Furthermore, there is also the point made in the previous section that a
relationship described as a bumpy road suggests that there was some emotional
discomfort, an inference that would not appear to follow from the assumption
that there was an impediment.
In short, a careful study of these examples supports the view of ATT-Meta
theory that there can be entities referred to in a metaphorical utterance that need
have no correspondent or mapping in any target or literal interpretation of the
utterance. Instead, their role is in allowing certain conclusions concerning the
source to be drawn to be drawn and it is these conclusions that transfer, not
necessarily all the items that were involved in the drawing of the conclusions. 11
Another sentence often used to illustrate the LOVE AS A JOURNEY conceptual
metaphor is: We’re at a crossroads.
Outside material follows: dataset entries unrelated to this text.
(* ===== verification/ContractSession.v ===== *)
(** The state a transaction with contract calls works on,
    [modules/contract/session/contract_session.go], and the part of
    [MakeOutputs] of [modules/block-producer/blockProducer.go] that writes it to
    the state tree.

    A [CallSession] holds one [ContractSession] per contract that a transaction
    touches.  Each has a committed layer (what earlier transactions of the slot
    wrote, [TempOutput]) and a working layer on top of it (the [StateStore]),
    both above the state tree of the last block.  [Commit] turns the working
    layer into the committed one, [Rollback] drops it, and a snapshot undoes a
    nested call that failed.

    A byte slice is a [string]; a nil slice, which the code tells from an empty
    one, is [None].  The maps are copied where the code clones them, so no two
    sessions share one.

    The theorems show that a session is a plain map from keys to values under
    any reads, writes and deletions, that what the transactions of a slot leave
    is what the state tree of the block holds, and that restoring a snapshot
    gives back the session as it was. *)
From S2P Require Import Prelude GoMaps GoStrings DataBin.

(** ** Data *)

Abbreviation bmap := (gmap string (option string)).

Record ContractMetadata := mkContractMetadata { CurrentSize : Z; MaxSize : Z }.

Record TssOp := mkTssOp {
  to_Type : string;
  to_KeyId : string;
  to_Args : string;
  to_Epochs : Z;
}.

Record StateStore := mkStateStore {
  ss_cache : bmap;
  ss_deletions : gset string;
  ss_databin : DataBin;
  ss_ephem : bmap;
}.

Record TempOutput := mkTempOutput {
  out_Cache : bmap;
  out_Metadata : ContractMetadata;
  out_Deletions : gset string;
  out_Cid : string;
}.

Record ContractSession := mkContractSession {
  cs_metadata : ContractMetadata;
  cs_cache : bmap;
  cs_deletions : gset string;
  cs_stateMerkle : string;
  cs_state : StateStore;
  cs_logs : list string;
  cs_tssOps : list TssOp;
}.

Record CallSession := mkCallSession {
  sessions : gmap string ContractSession;
  pending : gmap string TempOutput;
}.

(** The value of a slice that may be nil. *)
Definition value_at (m : bmap) (key : string) : option string := mjoin (m !! key).

(** What lies outside of a session: the state tree with a given id
    ([NewDataBinFromCid], which blocks until the tree is loaded), whether the bytes of
    a value of a tree can be read ([GetRaw]), and the last output of a contract in the
    database ([GetLastOutput]; [None] is its error). *)
Class StateSource := {
  load_bin : string → DataBin;
  raw_readable : string → bool;
  last_output : string → option (string * ContractMetadata);
}.

Section contract_session.
Context `{StateSource}.

(** ** One contract *)

(** The store is made with the session and shares no map with it; [GetStateStore]
    finds it there. *)
Definition NewStateStore (cid : string) (cache : bmap) (deletions : gset string) : StateStore :=
  mkStateStore cache deletions (if String.eqb cid "" then NewDataBin else load_bin cid) ∅.

Definition NewContractSession (output : TempOutput) : ContractSession :=
  mkContractSession (out_Metadata output) (out_Cache output) (out_Deletions output) (out_Cid output)
    (NewStateStore (out_Cid output) (out_Cache output) (out_Deletions output)) [] [].

Definition set_state (ss : StateStore) (s : ContractSession) : ContractSession :=
  mkContractSession (cs_metadata s) (cs_cache s) (cs_deletions s) (cs_stateMerkle s) ss (cs_logs s) (cs_tssOps s).
(** ** Runs *)

Lemma step_ok s s' : tss_step known s s' → tss_ok s → tss_ok s'.
Proof.
  intros Hstep Hs. destruct Hstep as [b errs legacy results s Hb|b scanErr s Hb|b errs j s s' Hb Hj|b txId errs j s Hb|s|keyErr s|keyId msg sigText s].
  - unfold ingest_tss_ops. destruct (tb_indexed b); [by apply ops_ok|done].
  - eapply tss_ok_plain; [done|apply lifecycle_plain|]. unfold key_lifecycle. destruct (_ || _); apply requests_same.
  - unfold tss_sign in Hj. destruct (negb _); [by injection Hj as <-|]. destruct (parse_packet j) as [packs|]; [|by injection Hj as <-].
    eapply packs_ok; [done| |done]. intros id key. by rewrite lookup_empty.
  - unfold tss_commitment. destruct (parse_commitments j) as [cs|]; [|done]. destruct (_ && _); [done|].
    revert s Hs. generalize (imap pair cs). intros l. induction l as [|[i c] l IH]; intros s Hs; cbn [foldl]; [done|]. by apply IH, commitment_ok.
  - eapply tss_ok_plain; [done|apply init_plain|apply requests_same].
  - eapply tss_ok_plain; [done|done|apply revive_kept].
  - eapply tss_ok_plain; [done|done|apply failed_kept].
Qed.

Lemma step_evolve s s' : tss_step known s s' → tss_ok s → keys_evolve (ts_keys s) (ts_keys s').
Proof.
  intros Hstep Hs. destruct Hstep as [b errs legacy results s Hb|b scanErr s Hb|b errs j s s' Hb Hj|b txId errs j s Hb|s|keyErr s|keyId msg sigText s]; [..|done|done].
  - unfold ingest_tss_ops. destruct (tb_indexed b); [|done]. revert s Hs. generalize (imap pair (legacy ++ concat results)). intros l.
    induction l as [|[i op] l IH]; intros s Hs; cbn [foldl]; [done|]. etrans; [|apply IH; eapply tss_ok_plain; [done|apply op_plain|apply op_kept]].
    by apply op_plain, ok_keys.
  - by apply lifecycle_plain, ok_keys.
  - unfold tss_sign in Hj. destruct (negb _); [by injection Hj as <-|]. destruct (parse_packet j) as [packs|]; [|by injection Hj as <-].
    assert (cache_ok ∅ (ts_keys s)) as Hc by (intros id key; by rewrite lookup_empty). revert Hc Hj.
    generalize 0%nat, (∅ : gmap string TssKey). revert s Hs. induction packs as [|sp packs IH]; intros s Hs i cache Hc; cbn [process_packs]; [by intros [= <-]|].
    destruct (process_pack _ _ _ _ _) as [[cache1 s1]|] eqn:Hp; [|done]. cbn [mbind option_bind]. intros Hrec.
    destruct (pack_ok _ _ _ _ _ _ _ Hs Hc Hp) as [H1 H2]. etrans; [|by eapply IH]. by eapply pack_evolve.
  - unfold tss_commitment. destruct (parse_commitments j) as [cs|]; [|done]. destruct (_ && _); [done|].
    revert s Hs. generalize (imap pair cs). intros l. induction l as [|[i c] l IH]; intros s Hs; cbn [foldl]; [done|].
    etrans; [|by apply IH, commitment_ok]. by apply commitment_evolve.
  - by apply init_plain, ok_keys.
Qed.

Definition empty_tss : tss_state := mkTssState ∅ ∅ [].

Lemma empty_ok : tss_ok empty_tss.
Proof. split; [intros id k|intros id k _|intros p r|intros id k _]; cbn [empty_tss ts_keys ts_requests]; by rewrite lookup_empty. Qed.

Lemma run_ok s s' : tss_run_of known s s' → tss_ok s → tss_ok s'.
Proof. induction 1 as [|s s1 s' Hstep _ IH]; [done|]. intros Hs. by apply IH, (step_ok s). Qed.

Lemma run_evolve s s' : tss_run_of known s s' → tss_ok s → keys_evolve (ts_keys s) (ts_keys s').
Proof.
  induction 1 as [|s s1 s' Hstep _ IH]; [done|]. intros Hs. etrans; [by apply step_evolve|]. apply IH. by apply (step_ok s).
Qed.

End invariant.

(** C10: whatever is posted in the blocks of a chain and however the reads of a node
    fail, a key that is active or deprecated has a public key that a committee agreed
    on: the aggregate of the commitment verifies over it for keys with two thirds of
    the weight of the committee the chain names for its height (from 0.8.0 on a key
    counts once, before for its last seat; the weights must fit [uint64]).  A request
    that is complete carries a signature that verifies under the key it names; and a
    key is marked as having signed only if it signed the check message of its own
    vault generation.  Keys have ids that are not empty. *)
Theorem keys_genuine known s : tss_run_of known empty_tss s → tss_ok known s.
Proof. intros Hr. eapply run_ok; [exact Hr|]. apply empty_ok. Qed.

(** C20: once a key is active it is permanent: no later operation, commitment,
    expiry or restart takes the key away, changes its public key, its algorithm or
    the height it was created at, rolls its epoch back or clears its signature
    flag. *)
Theorem keys_permanent s s' id k :
  tss_run empty_tss s → tss_run s s' → id ≠ "" → ts_keys s !! id = Some k → is_live (tk_Status k) = true →
  ∃ k', ts_keys s' !! id = Some k' ∧ is_live (tk_Status k') = true ∧ tk_PublicKey k' = tk_PublicKey k ∧ tk_Algo k' = tk_Algo k ∧
    tk_CreatedHeight k' = tk_CreatedHeight k ∧ tk_Epoch k <= tk_Epoch k' ∧ (tk_SignatureVerified k = true → tk_SignatureVerified k' = true).
Proof.
  intros Hs Hr Hid Hk Hl. assert (tss_ok (λ _, True) s) as Hok by (eapply run_ok; [exact Hs|apply empty_ok]).
  destruct (run_evolve _ s s' Hr Hok id k Hid Hk) as (k' & Hk' & [_ Ha Hv Hlive]). destruct (Hlive Hl) as (? & ? & ? & ?).
  exists k'. by split_and!.
Qed.
End chain.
Stating that we are at some location on a
road might be taken to imply that we are going somewhere along the road and
hence have a destination. This would correspond to a target domain common
goal . However, there is no specific correspondent given for crossroads. The
source domain inference that if one is at a crossroads, then there is a choice of
possible destinations cannot transfer to the target becoming the inference that
there alternative relationship goals, if, as is stated, inference patterns are
mapped from one domain to another.
Now a possible solution to the problem might be to assume a lacuna in thecorrespondences listed above and add a fifth correspondent that could be used to
interpret crossroads; something along the lines of alternative destinations
correspond to alternative life-goals. However, the mapping already lists as
correspondence 3, life goals corresponding to destinations. It might be thought
more parsimonious to factor out from this putative correspondence the
commonality that could be dealt with by correspondence 3. This leaves
alternatives mapping to alternatives. But, this is just the type of invariant
transfer I suggested in the introduction underlies much metaphor. If further
evidence shows that alternatives inferred in the source always map across to
become alternatives in the target regardless of which conceptual metaphor is in
play, then it would be redundant and missing a generalization to include a
specific correspondence as part of the LOVE AS A JOURNEY Conceptual
Metaphor.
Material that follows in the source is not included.